> **THE PROBLEM**
Below are the entries; count how many lines contain the word "microsoftonline" and reply with that number alone.

(Dataset items)
━━━━
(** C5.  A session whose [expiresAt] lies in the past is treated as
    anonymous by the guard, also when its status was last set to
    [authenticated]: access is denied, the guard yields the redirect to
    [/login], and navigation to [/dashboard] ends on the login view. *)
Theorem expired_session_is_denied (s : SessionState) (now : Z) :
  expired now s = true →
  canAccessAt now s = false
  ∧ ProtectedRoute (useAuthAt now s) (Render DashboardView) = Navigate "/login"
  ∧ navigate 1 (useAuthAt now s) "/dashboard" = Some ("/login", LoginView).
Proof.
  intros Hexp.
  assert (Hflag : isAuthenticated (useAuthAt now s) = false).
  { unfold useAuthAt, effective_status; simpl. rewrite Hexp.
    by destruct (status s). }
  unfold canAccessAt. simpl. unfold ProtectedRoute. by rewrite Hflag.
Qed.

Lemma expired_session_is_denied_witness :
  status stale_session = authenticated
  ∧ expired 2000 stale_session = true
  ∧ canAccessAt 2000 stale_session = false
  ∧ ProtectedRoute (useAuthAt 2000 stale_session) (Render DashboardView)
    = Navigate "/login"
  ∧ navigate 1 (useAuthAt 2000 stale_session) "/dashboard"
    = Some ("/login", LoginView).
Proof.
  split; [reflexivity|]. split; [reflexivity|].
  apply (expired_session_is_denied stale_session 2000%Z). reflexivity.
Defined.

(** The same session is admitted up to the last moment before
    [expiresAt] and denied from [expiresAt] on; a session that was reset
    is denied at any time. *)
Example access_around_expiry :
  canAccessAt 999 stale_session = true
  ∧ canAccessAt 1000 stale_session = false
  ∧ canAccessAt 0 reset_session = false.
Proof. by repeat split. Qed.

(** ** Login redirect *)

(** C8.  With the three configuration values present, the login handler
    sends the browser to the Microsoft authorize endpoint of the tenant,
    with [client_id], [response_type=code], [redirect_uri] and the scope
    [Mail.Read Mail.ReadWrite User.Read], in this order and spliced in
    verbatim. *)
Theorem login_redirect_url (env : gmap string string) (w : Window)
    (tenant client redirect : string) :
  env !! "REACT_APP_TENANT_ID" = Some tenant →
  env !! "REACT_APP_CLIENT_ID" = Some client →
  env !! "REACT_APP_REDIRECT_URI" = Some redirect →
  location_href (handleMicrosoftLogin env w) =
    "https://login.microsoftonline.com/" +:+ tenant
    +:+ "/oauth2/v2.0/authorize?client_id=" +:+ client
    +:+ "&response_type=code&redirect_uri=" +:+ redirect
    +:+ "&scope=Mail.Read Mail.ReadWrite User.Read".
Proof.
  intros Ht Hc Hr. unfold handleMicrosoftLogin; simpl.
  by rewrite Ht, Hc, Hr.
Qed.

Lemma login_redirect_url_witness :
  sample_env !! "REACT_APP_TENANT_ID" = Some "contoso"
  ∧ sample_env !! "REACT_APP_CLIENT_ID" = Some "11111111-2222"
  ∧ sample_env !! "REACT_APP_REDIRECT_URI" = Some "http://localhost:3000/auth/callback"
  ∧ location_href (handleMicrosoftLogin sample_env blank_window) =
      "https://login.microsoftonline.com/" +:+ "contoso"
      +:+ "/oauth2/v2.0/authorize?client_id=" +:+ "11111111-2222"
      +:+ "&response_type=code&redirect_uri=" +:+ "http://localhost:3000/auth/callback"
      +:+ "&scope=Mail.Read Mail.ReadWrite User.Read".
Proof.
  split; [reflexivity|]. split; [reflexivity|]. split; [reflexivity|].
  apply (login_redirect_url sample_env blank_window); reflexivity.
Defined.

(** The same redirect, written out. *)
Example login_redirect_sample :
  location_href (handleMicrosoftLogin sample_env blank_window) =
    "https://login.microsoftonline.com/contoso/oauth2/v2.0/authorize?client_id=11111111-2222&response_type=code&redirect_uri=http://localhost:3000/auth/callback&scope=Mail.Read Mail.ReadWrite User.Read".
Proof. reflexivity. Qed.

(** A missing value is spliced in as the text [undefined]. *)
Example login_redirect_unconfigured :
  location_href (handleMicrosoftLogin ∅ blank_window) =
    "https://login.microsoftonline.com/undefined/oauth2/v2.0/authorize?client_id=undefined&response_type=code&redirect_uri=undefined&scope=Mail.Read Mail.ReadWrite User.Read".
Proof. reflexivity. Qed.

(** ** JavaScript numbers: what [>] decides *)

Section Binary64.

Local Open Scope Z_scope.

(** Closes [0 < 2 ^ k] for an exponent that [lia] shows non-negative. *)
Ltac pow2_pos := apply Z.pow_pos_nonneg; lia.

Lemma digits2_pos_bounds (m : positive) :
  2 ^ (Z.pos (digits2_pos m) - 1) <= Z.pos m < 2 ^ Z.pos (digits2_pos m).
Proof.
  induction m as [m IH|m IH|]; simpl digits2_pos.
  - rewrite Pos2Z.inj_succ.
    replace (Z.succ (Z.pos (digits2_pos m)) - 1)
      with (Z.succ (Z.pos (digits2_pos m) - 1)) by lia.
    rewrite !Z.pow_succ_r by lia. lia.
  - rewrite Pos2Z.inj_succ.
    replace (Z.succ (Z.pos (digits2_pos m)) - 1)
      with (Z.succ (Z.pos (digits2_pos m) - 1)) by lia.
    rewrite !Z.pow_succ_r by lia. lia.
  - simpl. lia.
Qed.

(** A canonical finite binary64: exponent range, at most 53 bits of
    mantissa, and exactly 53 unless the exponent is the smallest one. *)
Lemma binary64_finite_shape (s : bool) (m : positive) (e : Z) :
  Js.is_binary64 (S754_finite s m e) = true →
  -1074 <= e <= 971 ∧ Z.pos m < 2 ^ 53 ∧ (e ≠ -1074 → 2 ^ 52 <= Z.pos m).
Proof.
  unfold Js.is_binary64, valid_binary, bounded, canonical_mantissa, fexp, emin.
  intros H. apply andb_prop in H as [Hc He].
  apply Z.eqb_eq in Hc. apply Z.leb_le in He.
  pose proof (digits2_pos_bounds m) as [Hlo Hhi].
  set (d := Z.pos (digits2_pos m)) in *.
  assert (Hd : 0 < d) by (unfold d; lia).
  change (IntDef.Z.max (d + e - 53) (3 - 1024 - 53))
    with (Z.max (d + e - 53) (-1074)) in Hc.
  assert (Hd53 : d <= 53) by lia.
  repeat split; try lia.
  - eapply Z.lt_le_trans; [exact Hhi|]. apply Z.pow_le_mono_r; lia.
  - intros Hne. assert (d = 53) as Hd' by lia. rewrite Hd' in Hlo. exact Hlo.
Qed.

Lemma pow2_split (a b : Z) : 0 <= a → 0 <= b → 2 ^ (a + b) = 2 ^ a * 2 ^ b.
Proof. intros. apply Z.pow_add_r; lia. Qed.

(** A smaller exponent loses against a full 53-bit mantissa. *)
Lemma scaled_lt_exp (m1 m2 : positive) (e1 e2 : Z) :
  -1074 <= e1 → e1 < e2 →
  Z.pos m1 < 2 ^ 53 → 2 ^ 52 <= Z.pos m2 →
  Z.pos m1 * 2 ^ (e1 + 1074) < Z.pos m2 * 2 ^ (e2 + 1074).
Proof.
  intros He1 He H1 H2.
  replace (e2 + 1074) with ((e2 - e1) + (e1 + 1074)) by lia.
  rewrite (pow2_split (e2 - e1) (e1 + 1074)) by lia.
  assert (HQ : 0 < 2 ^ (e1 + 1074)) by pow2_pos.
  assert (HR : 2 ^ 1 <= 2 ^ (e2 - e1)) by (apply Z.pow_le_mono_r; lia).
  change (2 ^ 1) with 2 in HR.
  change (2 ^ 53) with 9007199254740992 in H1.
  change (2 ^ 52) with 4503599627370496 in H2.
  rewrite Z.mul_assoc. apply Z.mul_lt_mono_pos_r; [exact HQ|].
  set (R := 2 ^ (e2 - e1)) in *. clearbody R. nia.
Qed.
━━━━
> **ANSWER BELOW**
4